Our hosts gave us food and drink and conversation, but eventually it was time for bed. We rose early the next morning because we had a need...a need for tea. We went to Alice's Tea Cup, a marvelous little
We then made our way South, having to exit the subway early (giving us opportunity to take dorktastic touristy pictures of Trinity Church's unfinished pyramid-like edifice), then wander on down to the pier where we would have our civil liberties violated so that we could see the building that people came to in droves in order to gain civil liberties. The irony was not lost on me. While we waited in line for a good hour and a half, I called up a guy I had played cards with who wanted to trade some Jyhad rares. He rode his bike down and I made a quick sweep through his binder, trying to grab a few things that I was pretty sure I wanted (yes, they all turned out to be cards I needed). Then, it was onto the Miss Ellis Island so that we would not miss Ellis Island.

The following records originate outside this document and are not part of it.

Lemma lengths_app l1 l2 : total (l1 ++ l2) = total l1 + total l2.
Proof. induction l1 as [|[a b] l1 IH]; simpl; [done|]. rewrite IH. lia. Qed.
Lemma totals_snoc l rem q b k : totals l rem → tot_len b = rem → plen b = k → totals (l ++ [(q, b)]) (rem - k).
Proof.
  intros Hl Ht Hk. induction l as [|[a b'] l IH]; simpl in *; [split; [lia|done]|]. rewrite lengths_app. simpl.
  destruct Hl as [Hl1 Hl2]. split; [lia|by apply IH].
Qed.
Lemma totals_next l a b q rem : totals (l ++ [(a, b)]) rem → totals (l ++ [(a, with_next q b)]) rem.
Proof.
  induction l as [|[a' b'] l IH]; simpl; [done|]. rewrite !lengths_app. simpl. intros [? ?]. split; [done|by apply IH].
Qed.
Lemma chain_snoc (m : gmap Z pbuf) p l a b q bq : chain m p (l ++ [(a, b)]) → q ≠ 0 → q ∉ (l ++ [(a, b)]).*1 → next bq = 0 →
  chain (<[a:=with_next q b]> (<[q:=bq]> m)) p ((l ++ [(a, with_next q b)]) ++ [(q, bq)]).
Proof.
  intros Hc Hq Hqn Hbq. revert p Hc Hqn. induction l as [|[a' b'] l IH]; intros p Hc Hqn; cbn [app] in *.
  - destruct Hc as (-> & Ha & Hb & _). rewrite fmap_cons, not_elem_of_cons in Hqn. simpl in Hqn.
    split; [done|]. split; [done|]. split; [apply lookup_insert_eq|]. split; [done|]. split; [done|]. split; [|done].
    rewrite lookup_insert_ne by naive_solver. apply lookup_insert_eq.
  - pose proof (chain_nodup _ _ _ Hc) as Hnd. destruct Hc as (-> & Ha & Hb & Hc).
    rewrite fmap_cons, not_elem_of_cons in Hqn. rewrite fmap_cons, fmap_app in Hnd. simpl in Hnd, Hqn.
    apply NoDup_cons in Hnd as [Hna _]. rewrite not_elem_of_app, not_elem_of_cons in Hna.
    split; [done|]. split; [done|]. split; [|apply IH; [done|apply Hqn]]. rewrite !lookup_insert_ne by naive_solver. done.
Qed.

Definition apart s := ∀ a, a ∈ unused (allocator s) → pbufs s !! a = None ∧ blocks s !! a = None.
Definition unchanged s0 s := pbufs s = pbufs s0 ∧ blocks s = blocks s0 ∧ unused (allocator s) = unused (allocator s0).

Lemma building_start s rem : building s s 0 [] rem.
Proof. split; [done|constructor|done|done|set_solver|set_solver]. Qed.

Lemma piece_frame s s' n : blocks s' !! n.1 = blocks s !! n.1 → pool_piece s n → pool_piece s' n.
Proof. unfold pool_piece. by intros ->. Qed.

Lemma placed_piece s m q off rem k : 0 <= off → 0 <= k → off + k <= SIZE → pool_piece (placed s m q (new_piece q off rem k)) (q, new_piece q off rem k).
Proof.
  intros Ho Hk Hs. do 5 (split; [done|]). split; [done|]. split; [done|]. exists (fresh ops q SIZE m).
  split; [apply lookup_insert_eq|]. apply pool_fresh. lia.
Qed.

Lemma built_unused s0 s p l rem q m : building s0 s p l rem → q ∈ unused (allocator s) → unused m = unused (allocator s) ∖ {[q]} →
  q ∉ l.*1 ∧ (∀ x, x ∈ l.*1 → x ∉ unused m) ∧ unused (allocator s0) = list_to_set (l.*1 ++ [q]) ∪ unused m.
Proof.
  intros [_ _ _ _ Hpool Hdis] Hq Hm. split; [intros Hin; by apply (Hdis q)|]. split.
  - intros x Hx. specialize (Hdis x Hx). set_solver.
  - rewrite Hpool, Hm, list_to_set_app_L. simpl. apply set_eq. intros x. destruct (decide (x = q)) as [->|]; set_solver.
Qed.

(** One more structure behind the chain built so far. *)
Lemma building_first s q m off rem k : apart s → q ≠ 0 → q ∈ unused (allocator s) → unused m = unused (allocator s) ∖ {[q]} →
  0 <= off → 0 <= k → off + k <= SIZE →
  building s (placed s m q (new_piece q off rem k)) q ([] ++ [(q, new_piece q off rem k)]) (rem - k).
Proof.
  intros Hap Hq0 Hq Hm Ho Hk Hs. split.
  - split; [done|]. split; [done|]. split; [apply lookup_insert_eq|done].
  - constructor; [|constructor]. by apply placed_piece.
  - split; [simpl; lia|done].
  - intros a Ha. apply not_elem_of_cons in Ha as [Ha _]. simpl in Ha. simpl. by rewrite !lookup_insert_ne.
  - simpl. rewrite Hm. apply set_eq. intros x. destruct (decide (x = q)) as [->|]; set_solver.
  - intros a Ha. simpl in *. apply list_elem_of_singleton in Ha as ->. set_solver.
Qed.
Lemma packet_piece {M} (s : store M) q a d ns : packet s q ((a, d) :: ns) → ∃ b, q = a ∧ a ≠ 0 ∧ pbufs s !! a = Some b ∧ held s b d ∧
  plen b = len d ∧ len d < 2 ^ 16 ∧ packet s (next b) ns.
Proof.
  intros (->&Ha&b&Hb&Hh&[Ht Hl]&Hp). exists b. split_and!; try done; [by destruct Hh|].
  rewrite bytes_of_cons, len_app in Ht. pose proof (len_nonneg (bytes_of ns)). lia.
Qed.

Section chains.
Context {M : Type} (LWIP_CHKSUM : Z → bytes → Z → outcome Z) `{!Summing LWIP_CHKSUM} (address : pointer → Z).
Local Abbreviation S := (store M).

Lemma sum_chain_spec fuel ns q acc swapped (s : S) : packet s q ns → bytes_ok (bytes_of ns) → (length ns < fuel)%nat → 0 <= acc <= 65535 →
  ∃ acc' swapped', sum_chain LWIP_CHKSUM address fuel q acc swapped s = Done ((acc', swapped'), s) ∧ 0 <= acc' <= 65535 ∧
    unswapped swapped' acc' = norm (unswapped swapped acc + weigh swapped (bytes_of ns)).
Proof.
  revert ns q acc swapped. induction fuel as [|fuel IH]; intros ns q acc swapped Hp Hb Hf Ha; [lia|]. cbn [sum_chain].
  destruct ns as [|[a d] ns].
  - simpl in Hp. subst q. exists acc, swapped. split_and!; [done|lia|lia|]. simpl. rewrite Z.add_0_r.
    symmetry. apply norm_small. destruct swapped; [by apply in_memory_range|done].
  - apply packet_piece in Hp as (b&->&Hne&Eb&Hh&Hlen&Hl&Hp). rewrite bytes_of_cons in Hb. apply Forall_app in Hb as [Hd Hb].
    rewrite (proj2 (Z.eqb_neq _ _)) by done. cbn [negb]. rewrite (get_bind _ b) by done.
    unfold mbind at 1, ST_bind at 1. rewrite (read_payload s b d) by (try done; rewrite Hlen; pose proof (len_nonneg d); lia).
    assert (take (Z.to_nat (plen b)) d = d) as -> by (rewrite Hlen; unfold len; rewrite Nat2Z.id; by apply take_ge).
    rewrite Hlen. unfold mbind at 1, ST_bind at 1, lift. rewrite (sums (f := LWIP_CHKSUM)) by done. cbv zeta.
    rewrite odd_test. destruct (add_piece swapped acc d Hd Ha) as [Hr Hv]. set (acc1 := FOLD_U32T _) in *.
    rewrite bytes_of_cons, weigh_app. pose proof (weigh_nonneg swapped d Hd).
    assert (0 <= unswapped swapped acc <= 65535) as Hu by (destruct swapped; [by apply in_memory_range|done]).
    pose proof (weigh_nonneg (xorb swapped (odd_len d)) (bytes_of ns) Hb).
    simpl in Hf. destruct (odd_len d).
    + destruct (swap_piece swapped acc1 Hr) as [Hr2 Hv2].
      destruct (IH ns (next b) (SWAP_BYTES_IN_WORD acc1) (negb swapped) Hp Hb ltac:(lia) Hr2) as (acc'&sw'&E&?&Hv').
      exists acc', sw'. split_and!; [exact E|lia|lia|]. rewrite Hv', Hv2, Hv. rewrite xorb_true_r in *. rewrite norm_add by lia. f_equal. lia.
    + destruct (IH ns (next b) acc1 swapped Hp Hb ltac:(lia) Hr) as (acc'&sw'&E&?&Hv').
      exists acc', sw'. split_and!; [exact E|lia|lia|]. rewrite Hv', Hv. rewrite xorb_false_r in *. rewrite norm_add by lia. f_equal. lia.
Qed.

Theorem chain_as_one_piece fuel p ns (s : S) : packet s p ns → bytes_ok (bytes_of ns) → (length ns < fuel)%nat →
  inet_chksum_pbuf LWIP_CHKSUM address fuel p s = Done (65535 - in_memory (internet_sum (bytes_of ns)), s).
Proof.
  intros Hp Hb Hf. unfold inet_chksum_pbuf, mbind, ST_bind.
  destruct (sum_chain_spec fuel ns p 0 false s Hp Hb Hf ltac:(lia)) as (acc&sw&->&Hr&Hv). cbv zeta.
  assert ((if sw then SWAP_BYTES_IN_WORD acc else acc) = unswapped sw acc) as -> by (destruct sw; [by apply swap_in_memory|done]).
  rewrite Hv. rewrite complement by (apply norm_spec; by apply weigh_nonneg).
  simpl unswapped. rewrite Z.add_0_l. by rewrite internet_sum_memory.
Qed.
End chains.

(** ** With a pseudo header *)

(** What a checksum field has to hold for the data, read by the processor. *)
Definition checksum (d : bytes) : Z := 65535 - in_memory (internet_sum d).
Definition le16 (x : Z) : bytes := [x mod 2 ^ 8; x / 2 ^ 8].
(** The pseudo headers of RFC 768 and RFC 8200. *)
Definition pseudo4 (src dest : ip_addr_t) (proto proto_len : Z) : bytes :=
  le32 (addr0 src) ++ le32 (addr0 dest) ++ [0; proto] ++ be16 proto_len.
Definition address6 (a : ip_addr_t) : bytes := le32 (addr0 a) ++ le32 (addr1 a) ++ le32 (addr2 a) ++ le32 (addr3 a).
Definition pseudo6 (src dest : ip_addr_t) (proto proto_len : Z) : bytes :=
  address6 src ++ address6 dest ++ be32 proto_len ++ [0; 0; 0; proto].
Definition pseudo_header (src dest : ip_addr_t) (proto proto_len : Z) : bytes :=
  if ip_type dest =? IPADDR_TYPE_V6 then pseudo6 src dest proto proto_len else pseudo4 src dest proto proto_len.
Definition addr_ok (a : ip_addr_t) : Prop := is_u32 (addr0 a) ∧ is_u32 (addr1 a) ∧ is_u32 (addr2 a) ∧ is_u32 (addr3 a).

Lemma checksum_weigh d : bytes_ok d → checksum d = 65535 - norm (weigh false d).
Proof. intros Hd. unfold checksum. by rewrite internet_sum_memory. Qed.

(** Bytes are bytes, piece by piece. *)
Ltac solve_app_ok := unfold bytes_ok in *; rewrite ?Forall_app; split_and!; try done; try solve_bytes_ok.

Lemma le16_ok x : is_u16 x → bytes_ok (le16 x).
Proof.
  unfold is_u16, le16. intros Hx. pose proof (Z.mod_pos_bound x (2 ^ 8)).
  pose proof (Z.div_lt_upper_bound x (2 ^ 8) (2 ^ 8)). pose proof (Z.div_pos x (2 ^ 8)).
  unfold bytes_ok, is_u8. rewrite !Forall_cons. split_and!; [lia..|by apply Forall_nil].
Qed.
Lemma le32_ok a : is_u32 a → bytes_ok (le32 a).
Proof. intros _. unfold le32. solve_bytes_ok. Qed.
Lemma weigh_le32 a : is_u32 a → weigh false (le32 a) = a mod 2 ^ 16 + a / 2 ^ 16.
Proof.
  unfold is_u32, le32. intros Ha. cbn [weigh negb]. change 256 with (2 ^ 8).
  replace (a / 2 ^ 24) with (a / 2 ^ 16 / 2 ^ 8) by (by rewrite Z.div_div by lia).
  pose proof (Z.div_mod a (2 ^ 16)). pose proof (Z.mod_pos_bound a (2 ^ 16)).
  pose proof (Z.div_lt_upper_bound a (2 ^ 16) (2 ^ 16)). pose proof (Z.div_pos a (2 ^ 16)). set (x := a / 2 ^ 16) in *.
  pose proof (Z.div_mod x (2 ^ 8)). pose proof (Z.div_lt_upper_bound x (2 ^ 8) (2 ^ 8)). pose proof (Z.div_pos x (2 ^ 8)).
  rewrite (Z.mod_small (x / 2 ^ 8)) by lia. change (a mod 2 ^ 16) with (a mod (2 ^ 8 * 2 ^ 8)). rewrite Z.rem_mul_r by lia. lia.
Qed.

Lemma add_address_value acc a : 0 <= acc < 2 ^ 31 → is_u32 a → add_address acc a = acc + weigh false (le32 a) ∧ 0 <= weigh false (le32 a) <= 0x1fffe.
Proof.
  intros Hacc Ha. rewrite weigh_le32 by done. unfold is_u32 in Ha. unfold add_address. rewrite !land_ffff, Z.shiftr_div_pow2 by lia.
  pose proof (Z.mod_pos_bound a (2 ^ 16)). pose proof (Z.div_lt_upper_bound a (2 ^ 16) (2 ^ 16)). pose proof (Z.div_pos a (2 ^ 16)).
  rewrite (Z.mod_small (a / 2 ^ 16)) by lia. rewrite (u32_small (acc + a mod 2 ^ 16)), u32_small by (unfold is_u32; lia). lia.
Qed.

Lemma address_sum4_norm src dest : addr_ok src → addr_ok dest →
  address_sum4 src dest = norm (weigh false (le32 (addr0 src) ++ le32 (addr0 dest))).
Proof.
  intros (H1&_) (H2&_). unfold address_sum4. rewrite weigh_app.
  destruct (add_address_value 0 (addr0 src) ltac:(lia) H1) as [-> ?].
  destruct (add_address_value (0 + weigh false (le32 (addr0 src))) (addr0 dest) ltac:(lia) H2) as [-> ?].
  rewrite fold_twice by (unfold is_u32; lia). f_equal.
Qed.

Lemma address_sum6_norm src dest : addr_ok src → addr_ok dest →
  address_sum6 src dest = norm (weigh false (address6 src ++ address6 dest)).
Proof.
  intros (H1&H2&H3&H4) (H1'&H2'&H3'&H4'). unfold address_sum6, address6. rewrite <- !app_assoc, !weigh_app.
  change (odd_len (le32 _)) with false. cbn [xorb foldl].
  repeat match goal with |- context [add_address ?acc ?a] =>
    lazymatch acc with context [add_address] => fail | _ => destruct (add_address_value acc a ltac:(lia) ltac:(assumption)) as [-> ?] end end.
  rewrite fold_twice by (unfold is_u32; lia). f_equal. lia.
Qed.

(** What comes after the addresses. *)
Lemma finish_norm acc sw proto proto_len : 0 <= acc <= 65535 → is_u8 proto → is_u16 proto_len →
  finish_pseudo acc sw proto proto_len = 65535 - norm (unswapped sw acc + weigh false ([0; proto] ++ be16 proto_len)).
Proof.
  intros Ha Hp Hl. unfold is_u8, is_u16 in *. unfold finish_pseudo. cbv zeta.
  assert ((if sw then SWAP_BYTES_IN_WORD acc else acc) = unswapped sw acc) as -> by (destruct sw; [by apply swap_in_memory|done]).
  assert (0 <= unswapped sw acc <= 65535) as Hu by (destruct sw; [by apply in_memory_range|done]).
  rewrite (u16_small proto) by (unfold is_u16; lia). rewrite !htons_in_memory by lia.
  pose proof (in_memory_range proto ltac:(lia)). pose proof (in_memory_range proto_len ltac:(lia)).
  rewrite (u32_small (unswapped sw acc + in_memory proto)), u32_small, fold_twice by (unfold is_u32; lia).
  rewrite complement by (apply norm_spec; lia). do 2 f_equal. rewrite <- Z.add_assoc. f_equal.
  unfold in_memory, be16. cbn [app weigh negb]. rewrite (Z.mod_small proto), (Z.div_small proto) by lia.
  rewrite (Z.mod_small (proto_len / 256)) by (split; [apply Z.div_pos; lia|apply Z.div_lt_upper_bound; lia]). change (2 ^ 8) with 256. lia.
Qed.

Section pseudo.
Context {M : Type} (LWIP_CHKSUM : Z → bytes → Z → outcome Z) `{!Summing LWIP_CHKSUM} (address : pointer → Z).
Local Abbreviation S := (store M).

Lemma pseudo_base_spec fuel p ns proto proto_len h (s : S) : packet s p ns → bytes_ok (bytes_of ns) → (length ns < fuel)%nat →
  bytes_ok h → odd_len h = false → is_u8 proto → is_u16 proto_len →
  inet_cksum_pseudo_base LWIP_CHKSUM address fuel p proto proto_len (norm (weigh false h)) s =
    Done (checksum (h ++ [0; proto] ++ be16 proto_len ++ bytes_of ns), s).
Proof.
  intros Hp Hb Hf Hh Ho Hproto Hlen. unfold inet_cksum_pseudo_base, mbind, ST_bind. pose proof (weigh_nonneg false h Hh).
  assert (0 <= norm (weigh false h) <= 65535) as Hn by (apply norm_spec; lia).
  destruct (sum_chain_spec LWIP_CHKSUM address fuel ns p (norm (weigh false h)) false s Hp Hb Hf Hn) as (acc&sw&->&Hr&Hv).
  unfold mret, ST_ret. do 2 f_equal. rewrite finish_norm, Hv by done. pose proof (weigh_nonneg false (bytes_of ns) Hb).
  assert (bytes_ok ([0; proto] ++ be16 proto_len)) as Hpl by (pose proof (be16_ok proto_len); solve_app_ok).
  pose proof (weigh_nonneg false _ Hpl). simpl unswapped. rewrite (norm_add (weigh false h)), norm_add by lia.
  rewrite checksum_weigh.
  2: { pose proof (be16_ok proto_len). solve_app_ok. }
  rewrite (weigh_app false h), Ho, app_assoc, (weigh_app _ ([0; proto] ++ be16 proto_len)).
  change (odd_len ([0; proto] ++ be16 proto_len)) with false. cbn [xorb]. do 2 f_equal. lia.
Qed.

Theorem pseudo_checksum fuel p ns proto proto_len src dest (s : S) : packet s p ns → bytes_ok (bytes_of ns) → (length ns < fuel)%nat →
  addr_ok src → addr_ok dest → is_u8 proto → is_u16 proto_len →
  ip_chksum_pseudo LWIP_CHKSUM address fuel p proto proto_len src dest s =
    Done (checksum (pseudo_header src dest proto proto_len ++ bytes_of ns), s).
Proof.
  intros Hp Hb Hf Hs Hd Hproto Hlen. assert (∀ a, addr_ok a → bytes_ok (address6 a) ∧ bytes_ok (le32 (addr0 a))) as Hok.
  { intros a (H1&H2&H3&H4). unfold address6, bytes_ok. rewrite !Forall_app. split_and!; by apply le32_ok. }
  destruct (Hok src Hs) as [Hs6 Hs4], (Hok dest Hd) as [Hd6 Hd4]. unfold ip_chksum_pseudo, pseudo_header.
  destruct (ip_type dest =? IPADDR_TYPE_V6).
  - unfold ip6_chksum_pseudo. rewrite address_sum6_norm by done. rewrite (pseudo_base_spec fuel p ns) by (try done; by apply Forall_app).
    do 2 f_equal. unfold pseudo6. pose proof (be16_ok proto_len). pose proof (be32_ok proto_len).
    rewrite !checksum_weigh by solve_app_ok.
    do 2 f_equal. rewrite <- !app_assoc. rewrite !(weigh_app _ (address6 _)). do 2 f_equal.
    unfold be32, be16. unfold is_u16 in Hlen. cbn [app weigh negb xorb].
    change (odd_len (address6 src)) with false. change (odd_len (address6 dest)) with false. cbn [xorb weigh negb app].
    rewrite (Z.div_small proto_len (2 ^ 24)), (Z.div_small proto_len (2 ^ 16)) by lia. change (2 ^ 8) with 256. rewrite Zmod_0_l. lia.
  - unfold inet_chksum_pseudo. rewrite address_sum4_norm by done. rewrite (pseudo_base_spec fuel p ns) by (try done; by apply Forall_app).
    unfold pseudo4. by rewrite <- !app_assoc.
Qed.
End pseudo.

The museum itself was pretty neat. Definitely fit the bill of the "museum in an old abandoned building" kind of gig, but it helped that this museum was about this abandoned building and contained authentic scraps of genuine abandonment for our viewing pleasure. The museum was chock full of political cartoons and essays by American idealists, isolationists, progressives, and xenophobes about foreign flotsam, idealists, terrorists, and workers. It also featured a very expensive "exhibit" on the accomplishments of several blisteringly rich people who happened to have Swiss ancestors and wanted some advertising. We stopped in the gift shop just as it was closing and got some authentic candy from for'n parts, including Yorkies, a candy bar whose marketing gimmick's poor taste is exceeded only by its own, and Aeros, which we haven't actually gotten around to eating yet.
We walked back up Broadway looking for a place to eat. Maybe it was the blinding neon, but it was actually really hard to settle on a restaurant. Running a bit low on time, we settled on the six-story TGI Friday's in the heart of Times Square. Food came good and fast. Drinks were expensive, but got us heavily buzzed right quick. We sauntered over to the Golden Theatre for the performance of the truly marvelous Avenue Q. Did I mention it was marvelous? 'Cause it was. This show was designed for just the sort of sense of humour we cultivated at WPI in specific, and greater geekdom in general: irreverent self-depricating pop-culture images and motifs bent over to bring light, darkness, and thought into our lives. I was ashamed of myself for not joining the standing ovation before our clapping was halted so the cast could collect charitable donations. Avenue Q is a must-see.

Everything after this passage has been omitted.